Now, Tyron is a pretty versatile competitor. But for the most part, he's known for three big things: his explosiveness, wrestling, and ferocious right hand. Perhaps more remarkable, he's able to chain said elements in highly impressive fashion. He will throw insanely quick (and equally damaging) punches, and if they don't knock you down by themselves, he'll instantly power his way through the takedown. His top game is incredibly heavy and suffocating. At 34 years of age, this is his chance to achieve childhood dreams and win the belt. If he's ever coming out on top, it's now. This is the year of the underdog (Alvarez, Bisping, Miocic).

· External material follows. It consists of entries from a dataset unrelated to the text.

(* ===== verification/DocumentOpen.v ===== *)
(** * DocumentOpen: sealing and opening a pigpen document

    What [seal_with] makes opens, after a trip through its text, for whoever
    holds a recipient's key; and what [open] gives back is what the header MAC
    and the payload's tags vouch for, at one oracle call per key. *)

From Stdlib Require Import ZArith Lia.
From stdpp Require Import base tactics list numbers strings.
From S2P Require Import Prelude Utf8 Text Blech32 Markl Pigpen Hyphence PigpenCrypto Document DocumentText.

Local Open Scope Z_scope.

Section Sealing.
Context (C : Suite) (Laws : SuiteLaws C).

(** An identifier that a file key can be sealed to with that ephemeral secret. *)
Record sealable (id : Id) (e : bytes) : Prop := {
  sl_ok : id_ok id;
  sl_data : bytes_ok (id_data id);
  sl_recipient : is_encryption_recipient id = true;
  sl_secret : len e = 32;
  sl_p256 : id_format id = PivyEcdhP256Pub -> is_Some (p256_from_sec1 C (id_data id)) /\ is_Some (p256_scalar C e);
  sl_x25519 : id_format id = AgeX25519Pub -> was_contributory C (x25519_dh C e (id_data id)) = true;
}.

(** A file key: sixteen bytes. *)
Definition file_key_ok (fk : bytes) : Prop := len fk = FILE_KEY_LEN /\ bytes_ok fk.

(** A recipient that holds the file key, wrapped to its own key. *)
Record wrapped (fk : bytes) (r : Recipient) : Prop := {
  wr_ok : id_ok (rc_id r);
  wr_data : bytes_ok (id_data (rc_id r));
  wr_purpose : id_purpose (rc_id r) = Some PiggyRecipientV1;
  wr_comment : rc_comment r = None;
  wr_wrap : exists w e, rc_wrap r = Some w /\ len e = 32 /\
    ((id_format (rc_id r) = PivyEcdhP256Pub /\ wrap_p256 C fk (id_data (rc_id r)) e = Ok w) \/
     (id_format (rc_id r) = AgeX25519Pub /\ wrap_x25519 C fk (id_data (rc_id r)) e = Ok w));
}.

Lemma sealable_p256 fk id e :
  file_key_ok fk -> sealable id e -> id_format id = PivyEcdhP256Pub -> exists w, wrap_p256 C fk (id_data id) e = Ok w.
Proof.
  intros [Hfk Hfb] Hs Hf. destruct (sl_p256 id e Hs Hf) as [[R HR] [k Hk]]. unfold wrap_p256. rewrite HR, Hk. cbn [ok_or res_bind].
  unfold aead_seal. match goal with |- context [chacha_seal C ?key ?n fk] => destruct (chacha_seals C Laws key n fk Hfb) as [ct Hct] end;
    [rewrite Hfk; unfold FILE_KEY_LEN; lia|]. rewrite Hct. cbn [ok_or res_bind]. eauto.
Qed.

Lemma sealable_x25519 fk id e :
  file_key_ok fk -> sealable id e -> id_format id = AgeX25519Pub -> exists w, wrap_x25519 C fk (id_data id) e = Ok w.
Proof.
  intros [Hfk Hfb] Hs Hf. assert (Hl : len (id_data id) = 32) by (rewrite (proj1 (sl_ok id e Hs)), Hf; reflexivity).
  unfold wrap_x25519. rewrite Hl. change (negb (32 =? 32)) with false. cbv iota. unfold reject_low_order.
  rewrite (sl_x25519 id e Hs Hf). cbn [res_bind].
  unfold aead_seal. match goal with |- context [chacha_seal C ?key ?n fk] => destruct (chacha_seals C Laws key n fk Hfb) as [ct Hct] end;
    [rewrite Hfk; unfold FILE_KEY_LEN; lia|]. rewrite Hct. cbn [ok_or res_bind]. eauto.
Qed.

Lemma wrap_for_wrapped fk id e :
  file_key_ok fk -> sealable id e -> exists r, wrap_for C fk id e = Ok r /\ wrapped fk r /\ rc_id r = promoted id.
Proof.
  intros Hfk Hs. pose proof (sl_recipient id e Hs) as He. unfold wrap_for. rewrite promote_ok by (assumption || exact (sl_ok id e Hs)).
  cbn [res_bind promoted id_format id_data].
  destruct (recipient_format id He) as [Hf|Hf]; rewrite Hf.
  - destruct (sealable_p256 fk id e Hfk Hs Hf) as [w Hw]. rewrite Hw. eexists. split; [reflexivity|]. split; [|reflexivity].
    split; cbn [rc_id rc_comment rc_wrap promoted id_purpose id_format id_data]; try reflexivity; [|exact (sl_data id e Hs)|].
    + exact (promoted_ok id (sl_ok id e Hs) He).
    + exists w, e. split; [reflexivity|]. split; [exact (sl_secret id e Hs)|]. now left.
  - destruct (sealable_x25519 fk id e Hfk Hs Hf) as [w Hw]. rewrite Hw. eexists. split; [reflexivity|]. split; [|reflexivity].
    split; cbn [rc_id rc_comment rc_wrap promoted id_purpose id_format id_data]; try reflexivity; [|exact (sl_data id e Hs)|].
    + exact (promoted_ok id (sl_ok id e Hs) He).
    + exists w, e. split; [reflexivity|]. split; [exact (sl_secret id e Hs)|]. now right.
Qed.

Before we analyse the bout itself, I must mention that this fight has an absurd amount of wildcards. Robbie's past three fights have been 5 round wars. The type that change the way a fighter performs. Lawler is one of the toughest men on the planet, so he has mostly kept the pace. However, don't get it twisted: this is a brutal sport. Sooner or later, he'll steadily start to decline. Will it be at UFC 201? I don't think so, but you never know. On the other side, Woodley hasn't fought for over 19 months. Ring rust is absolutely a thing, so even if he wisely used the time off to improve his bag of skills, he might not look like the Tyron we're all used to seeing. We also have the fact that this will be an Orthodox versus a Southpaw. Finally. both guys train at the same gym (different branches, but still sort of awkward). My point is: there's only so much you can predict.

If you ask me how I see the fight playing out, Lawler is the strong favorite. How could he not be? The experience and track-record factors are on his side. The key to Robbie retaining will be pressure. He's always been a fan of pushing the pace and putting his opposition on the cage. That's exactly what he'll need to do in order to defeat Woodley. Tyron has shown problems when fighting with his back against the wall. He tends to panic and make mistakes. Rory Macdonald was able to pick him apart in that exact position. Robbie's tight striking in the pocket should guide him to a finish. Plus, Woodley is a big fella who typically gasses after the initial rounds. As we all know, 5th round Robbie is one of the scariest creatures in the universe.

When it comes to Woodley, the only way I see him winning is with a flashy KO in the initial rounds. I don't honestly think his wrestling will play a big part for two reasons. The first one is, Lawler has exemplary TD defense and scrambling abilities. If he eventually got taken down, he should be able to pop back up relatively easy. Tyron's key are leg kicks. The current champion has trouble handling leg kicks. At UFC 171, Johnny Hendricks consistently landed combinations that turned around chopping the legs. They unbalanced Lawler, keeping him from landing with full power, and allowed Hendricks to do some damage. We all understand that Woodley's biggest offensive threat is the right hand. A guy like Robbie will craft a gameplan around avoiding it. However, if he mixed his attacks with a variety of shots, there would be a bigger sense of unpredictability, and the opportunity to connect with the right would potentially open up.

Overall, I predict Woodley slowing down after a couple of rounds, and Lawler ruthlessly finishing him in the fourth round.